In the listing below, find the line containing "simplify_eq. apply sweep_finish_effect." and the line containing "destruct (dget tok". Repeat exactly those two lines and every line between them.
** Records for this task follows **
Lemma register_locked_ok a r clock tok a' h :
  register_locked a r clock tok = Ok (a', h) →
  ∃ k now e, _policy_key (ra_policy r) = Ok k ∧
    _verify_request_locked a (ra_policy r) k (ra_issued r) (ra_purpose r) (ra_hostname r) (ra_port r) now
      = Ok tt ∧
    h = mkHandle tok (au_next a) ∧ c_handle e = h ∧ c_key e = k ∧ c_lease e = lease (ra_issued r) ∧
    c_closing e = false ∧
    a' = mkAuthority (au_key a) (au_generations a) (au_revoking a) (dset tok e (au_active a)) (au_next a + 1).
Proof.
  unfold register_locked. rewrite bind_ok. intros (k & Hk & Hr).
  apply bind_ok in Hr as (now & _ & Hr). apply bind_ok in Hr as ([] & Hv & [= <- <-]).
  eexists k, now, _. split_and!; [done|exact Hv|done|..]; [| | | |reflexivity]; done.
Qed.

Lemma register_effect a r clock tok a' h :
  dget tok (au_active a) = None → register_locked a r clock tok = Ok (a', h) → effect a a'.
Proof.
  intros Hf (k & now & e & Hk & Hv & Hh & He & Hek & Hel & Hc & ->)%register_locked_ok.
  apply verify_locked_ok in Hv as (Hr & _ & Hs & _).
  assert (Htok : tok = connection_id (c_handle e)) by by rewrite He, Hh.
  rewrite Htok. apply eff_new; [by rewrite <-Htok| |by rewrite Hek|done].
  destruct Hs as [_ _ _ _ _ _ Hg]. rewrite Hel, Hek. congruence.
Qed.

Lemma call_start_effect a c : effect a (call_start a c).1.
Proof.
  destruct c as [now|p|r|h|h now cb]; cbn.
  - destruct (sweep_start a now) as [[a' [[t ks] hs]]|] eqn:E; [|constructor].
    by eapply sweep_start_effect.
  - destruct (revoke_start a p) as [[a' [[t ks] hs]]|] eqn:E; [|constructor].
    by eapply revoke_start_effect.
  - destruct (register_check r;; sweep_start a (ra_now r)) as [[a' [[t ks] hs]]|] eqn:E; [|constructor].
    apply bind_ok in E as ([] & _ & E). by eapply sweep_start_effect.
  - pose proof (release_start_effect a h). by destruct (release_start a h) as [a' [|]].
  - destruct (promote a h now cb) as [[a' b]|] eqn:E; [|constructor]. by eapply promote_effect.
Qed.

Lemma thread_step_effect a t ev a' t' : thread_step a t ev = Some (a', t') → effect a a'.
Proof.
  destruct t as [now ks c nx|k g c|r|h|o]; cbn.
  - destruct (closing_done c) as [[n|e]|].
    + intros; simplify_eq. apply sweep_finish_effect.
    + intros; simplify_eq. constructor.
    + destruct (closing_step a c ev) as [[a2 c2]|] eqn:E; [|done]. cbn. intros; simplify_eq.
      by eapply closing_step_effect.
  - destruct (closing_done c) as [[n|e]|].
    + intros; simplify_eq. apply revoke_finish_effect.
    + intros; simplify_eq. constructor.
    + destruct (closing_step a c ev) as [[a2 c2]|] eqn:E; [|done]. cbn. intros; simplify_eq.
      by eapply closing_step_effect.
  - destruct ev as [| | | |clock tok]; try done.
    destruct (dget tok (au_active a)) eqn:Ef; [done|].
    destruct (register_locked a r clock tok) as [[a2 h]|] eqn:E; intros; simplify_eq.
    + by eapply register_effect.
    + constructor.
  - destruct ev; try done. pose proof (release_finish_effect a h answer).
    destruct (release_finish a h answer) as [a2 b]. intros; by simplify_eq.
  - done.
Qed.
** End of Records for this task **
### Output for this exercise:
    + intros; simplify_eq. apply sweep_finish_effect.
    + intros; simplify_eq. constructor.
    + destruct (closing_step a c ev) as [[a2 c2]|] eqn:E; [|done]. cbn. intros; simplify_eq.
      by eapply closing_step_effect.
  - destruct (closing_done c) as [[n|e]|].
    + intros; simplify_eq. apply revoke_finish_effect.
    + intros; simplify_eq. constructor.
    + destruct (closing_step a c ev) as [[a2 c2]|] eqn:E; [|done]. cbn. intros; simplify_eq.
      by eapply closing_step_effect.
  - destruct ev as [| | | |clock tok]; try done.
    destruct (dget tok (au_active a)) eqn:Ef; [done|].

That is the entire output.